Immigration News Today: Homeland Security Secretary Jeh Johnson Announces 'Substantial Changes' in Immigration Detention Policy
U.S. Department of Homeland Security (DHS) Secretary Jeh Johnson said he understands the "sensitive and unique nature of detaining families" but continued to defend the practice.
As Latin Post reported, 136 congressional Democrats wrote a letter to DHS Secretary Jeh Johnson to end family detention. The House Democrats acknowledged that detention, even for a "brief period of time," would still have detrimental effects to mothers and children. They are also concerned with the detainment of immigrants with serious medical needs. According to the letter, detained immigrants have included a child with brain cancer, a mother with congenital heart disorder and a child who had not eaten solid foods for two months.
In a statement released on Wednesday morning, Johnson and ICE Director Sarah Saldaña restated their commitment to "continually" evaluate the detainment of families.
"I have reached the conclusion that we must make substantial changes in our detention practices with respect to families with children. In short, once a family has established eligibility for asylum or other relief under our laws, long-term detention is an inefficient use of our resources and should be discontinued," Johnson stated, adding additional reforms will occur.

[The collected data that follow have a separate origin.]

Lemma snapshot_is_wav_of_frames_witness :
  let blocks := [[[1]; [-2]]; [[3]]] in
  let self := stop (capture blocks (start (init 16000 1))) in
  let pcm := concat (map block_bytes blocks) in
  exists wav,
    get_audio_data self = Returns (Some wav)
    /\ wave.read wav = Some (wave.mk_params 1 2 16000, pcm)
    /\ frombuffer pcm = [1; -2; 3].
Proof.
  cbn zeta.
  destruct (proj2 (snapshot_is_wav_of_frames (init 16000 1)
                     [[[1]; [-2]]; [[3]]])) as (wav & H1 & H2 & H3).
  - discriminate.
  - cbn; lia.
  - cbn; lia.
  - cbn; lia.
  - cbn; lia.
  - cbn; lia.
  - repeat constructor.
  - exists wav. split; [exact H1|]. split; [exact H2|].
    apply H3. repeat constructor; unfold int16; lia.
Defined.

End AudioCaptureProofs.

(* ================================================================== *)
(** * Properties of llm/gemini_formatter.py *)
(* ================================================================== *)

Module GeminiFormatterProofs.

Import GeminiFormatter GeminiFormatterSpec.
Local Open Scope string_scope.
Local Open Scope Q_scope.

(** ** Runs of digits and their values *)

Lemma span_spec p s :
  all p (fst (Str.span p s)) = true
  /\ stops p (snd (Str.span p s)) = true
  /\ s = fst (Str.span p s) ++ snd (Str.span p s).
Proof.
  induction s as [|c s (Hall & Hstop & Heq)]; cbn [Str.span]; auto.
  destruct (p c) eqn:Hc.
  - destruct (Str.span p s) as [run rest]; cbn [fst snd all append] in *.
    rewrite Hc, Hall. repeat split; congruence.
  - cbn [fst snd all stops append]. rewrite Hc. auto.
Qed.

Lemma span_app p run rest :
  all p run = true -> stops p rest = true ->
  Str.span p (run ++ rest) = (run, rest).
Proof.
  intros Hall Hstop; induction run as [|c run IH]; cbn [append].
  - destruct rest as [|c rest]; [reflexivity|].
    cbn [stops Str.span] in *.
    now destruct (p c).
  - cbn [all] in Hall. apply andb_true_iff in Hall as [Hc Hall].
    cbn [Str.span]. now rewrite Hc, IH.
Qed.

Lemma digit_value c : Str.isdigit c = true -> (0 <= Z.of_nat (Str.code c) - 48)%Z.
Proof.
  unfold Str.isdigit, Str.between. intros H.
  apply andb_true_iff in H as [H _]. apply Nat.leb_le in H. lia.
Qed.

Lemma int_from_nonneg digits : forall acc,
  all Str.isdigit digits = true -> (0 <= acc)%Z ->
  (0 <= Str.int_from acc digits)%Z.
Proof.
  induction digits as [|c digits IH]; intros acc Hall Hacc; cbn; [assumption|].
  cbn [all] in Hall. apply andb_true_iff in Hall as [Hc Hall].
  apply IH; [assumption|]. pose proof (digit_value c Hc). lia.
Qed.

Lemma int_nonneg digits :
  all Str.isdigit digits = true -> (0 <= Str.int digits)%Z.
Proof. intros H; apply int_from_nonneg; [assumption | lia]. Qed.

Lemma append_empty s : s ++ "" = s.
Proof. induction s as [|c s IH]; cbn; congruence. Qed.

(** [float] of a run of digits is its integer value. *)
Lemma float_digits digits :
  all Str.isdigit digits = true ->
  Str.float digits = inject_Z (Str.int digits).
Proof.
  intros H. unfold Str.float.
  rewrite <- (append_empty digits) at 1.
  now rewrite span_app.
Qed.

Lemma float_decimal whole fraction :
  all Str.isdigit whole = true ->
  Str.float (whole ++ "." ++ fraction)
  = inject_Z (Str.int whole)
    + (Str.int fraction # Z.to_pos (10 ^ Z.of_nat (String.length fraction))).
Proof.
  intros H. unfold Str.float. now rewrite span_app.
Qed.

Lemma Qnonneg_make n d : (0 <= n)%Z -> 0 <= n # d.
Proof. intros H; unfold Qle; cbn; lia. Qed.

Lemma float_decimal_nonneg whole fraction :
  all Str.isdigit whole = true -> all Str.isdigit fraction = true ->
  0 <= Str.float (whole ++ "." ++ fraction).
Proof.
  intros Hw Hf. rewrite float_decimal by assumption.
  pose proof (int_nonneg _ Hw) as H1.
  pose proof (Qnonneg_make (Str.int fraction)
                (Z.to_pos (10 ^ Z.of_nat (String.length fraction)))
                (int_nonneg _ Hf)) as H2.
  assert (H3 : 0 <= inject_Z (Str.int whole))
    by (unfold Qle; cbn; lia).
  lra.
Qed.

(** ** What the two patterns capture *)

Lemma decimal_nonneg text : decimal text -> 0 <= Str.float text.
Proof.
  intros [H | (whole & fraction & -> & Hw & Hf)].
  - rewrite float_digits by assumption.
    pose proof (int_nonneg _ H). unfold Qle; cbn; lia.
  - now apply float_decimal_nonneg.
Qed.

Lemma match_retry_in_decimal s group :
  match_retry_in s = Some group -> decimal group.
Proof.
  unfold match_retry_in.
  destruct (Str.prefix_ignorecase "retry in " s); [|discriminate].
  pose proof (span_spec Str.isdigit (Str.drop 9 s)) as (Hw & _ & _).
  destruct (Str.span Str.isdigit (Str.drop 9 s)) as [whole rest].
  cbn [fst snd] in Hw.
  destruct whole as [|c whole]; [discriminate|].
  assert (Hplain :
    (if Str.prefix_ignorecase "s" rest then Some (String c whole) else None)
    = Some group -> decimal group).
  { destruct (Str.prefix_ignorecase "s" rest); [|discriminate].
    intros [= <-]. now left. }
  destruct rest as [|r rest]; [exact Hplain|].
  destruct (ascii_dec r ".") as [->|Hr].
  - pose proof (span_spec Str.isdigit rest) as (Hf & _ & _).
    destruct (Str.span Str.isdigit rest) as [fraction rest''].
    cbn [fst snd] in Hf.
    destruct fraction as [|f fraction]; [discriminate|].
    destruct (Str.prefix_ignorecase "s" rest''); [|discriminate].
    intros [= <-]. right. now exists (String c whole), (String f fraction).
  - intros H; apply Hplain; revert H.
    destruct r as [[] [] [] [] [] [] [] []]; try exact (fun H => H).
    now contradiction Hr.
Qed.

Lemma match_retryDelay_digits s group :
  match_retryDelay s = Some group -> all Str.isdigit group = true.
Proof.
  unfold match_retryDelay.
  destruct (prefix "retryDelay" s); [|discriminate].
  destruct (Str.lstrip _) as [|c s2]; [discriminate|].
  destruct (_ || _); [|discriminate].
  pose proof (span_spec Str.isdigit (skip_quote (Str.lstrip s2))) as (Hd & _).
  destruct (Str.span _ _) as [digits rest]. cbn [fst] in Hd.
  destruct digits; [discriminate|]. now intros [= <-].
Qed.

Lemma search_found at_head s group :
  search at_head s = Some group -> exists s', at_head s' = Some group.
Proof.
  induction s as [|c s IH]; cbn [search].
  - destruct (at_head "") eqn:E; [intros [= <-]; eauto | discriminate].
  - destruct (at_head (String c s)) eqn:E; [intros [= <-]; eauto | exact IH].
Qed.

Lemma parse_retry_delay_suggested error_msg :
  match suggested error_msg with
  | Some seconds =>
      _parse_retry_delay error_msg = seconds + 2 /\ 0 <= seconds
  | None => _parse_retry_delay error_msg = 0
  end.
Proof.
  unfold suggested, _parse_retry_delay.
  destruct (search match_retry_in error_msg) as [numeral|] eqn:E1.
  - apply search_found in E1 as [s' E1].
    apply match_retry_in_decimal, decimal_nonneg in E1. auto.
  - destruct (search match_retryDelay error_msg) as [digits|] eqn:E2;
      [|reflexivity].
    apply search_found in E2 as [s' E2].
    apply match_retryDelay_digits in E2.
    rewrite float_digits by assumption. split; [reflexivity|].
    pose proof (int_nonneg _ E2). unfold Qle; cbn; lia.
Qed.

(** ** One attempt of the loop *)

Local Open Scope list_scope.

Section OneModel.

Variable w : world.
Variables prompt model : string.

Lemma attempts_success attempt range delay st text :
  service w (requests st) model prompt = generated (Some text) ->
  attempts w (attempt :: range) delay prompt model st
  = (Returns (Some (Str.strip text)), called model prompt st).
Proof.
  intros H. cbn [attempts]. unfold bind, client_generate_content.
  now rewrite H.
Qed.

Lemma attempts_abort attempt range delay st error_msg :
  error_of (service w (requests st) model prompt) = Some error_msg ->
  is_rate_limit error_msg = false ->
  attempts w (attempt :: range) delay prompt model st
  = (Returns None, called model prompt st).
Proof.
  intros He Hr. cbn [attempts]. unfold bind, client_generate_content.
  destruct (service w (requests st) model prompt) as [[text|]|msg];
    cbn [error_of] in He; [discriminate| |];
    injection He as <-; try unfold NoneType_error in *; rewrite Hr;
    repeat match goal with |- context [if ?b then _ else _] => destruct b end;
    reflexivity.
Qed.

Lemma attempts_exhausted attempt range delay st error_msg :
  error_of (service w (requests st) model prompt) = Some error_msg ->
  is_rate_limit error_msg = true ->
  (MAX_RETRIES <= attempt)%nat ->
  attempts w (attempt :: range) delay prompt model st
  = (Returns None, called model prompt st).
Proof.
  intros He Hr Ha. apply Nat.leb_le in Ha.
  cbn [attempts]. unfold bind, client_generate_content.
  destruct (service w (requests st) model prompt) as [[text|]|msg];
    cbn [error_of] in He; [discriminate| |];
    injection He as <-; try unfold NoneType_error in *; rewrite Hr, Ha; reflexivity.
Qed.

According to the DHS secretary, Saldaña and her immigration enforcement team presented a plan to "offer release with an appropriate monetary bond or other condition of release to families at residential centers who are successful in stating a case of credible or reasonable fear of persecution in their home countries." Saldaña also established criteria for establishing such family bond amount levels, which varies on the detainee's status as either a flight risk or towards public safety.
Johnson's reforms also extended for the U.S. Citizenship and Immigration Services (USCIS), another immigration-based agency within DHS, to conduct "credible fear and reasonable fear interviews." During the interviews, ICE will further investigate on accurate address and sponsor information for the detainees and learn information about immigration court hearing attendance.
Johnson said the detention centers will still be used for individuals who have not issued a claim for relief based on current U.S. laws. Johnson said he hopes Central American families would find safe and legal paths for migration, specifically for children. He noted the in-country refugee processing programs in El Salvador, Honduras and Guatemala and encouraged families to utilize the program.
Johnson concluded, "Border security continues to be one of my top priorities as Secretary of Homeland Security. As I have said before, our borders are not open to illegal migration. I know also that we must enforce our immigration laws in a fair and humane manner, consistent with our values as Americans."
Johnson's statement comes as eight congressional Democrats have visited two immigrant detention facilities earlier this week. The immigration detention centers in question are the Karnes County Residential Center and the South Texas Family Residential Center, which were visited on Monday and Tuesday, respectively. Making the trip were Democratic Whip Steny Hoyer, D-Md., Reps. Joaquin Castro and Sheila Jackson-Lee of Texas, Rep. Raúl Grijalva of Arizona, Rep. Luis Gutierrez of Illinois and California's Judy Chu, Zoe Lofgren and Rep. Lucille Roybal-Allard.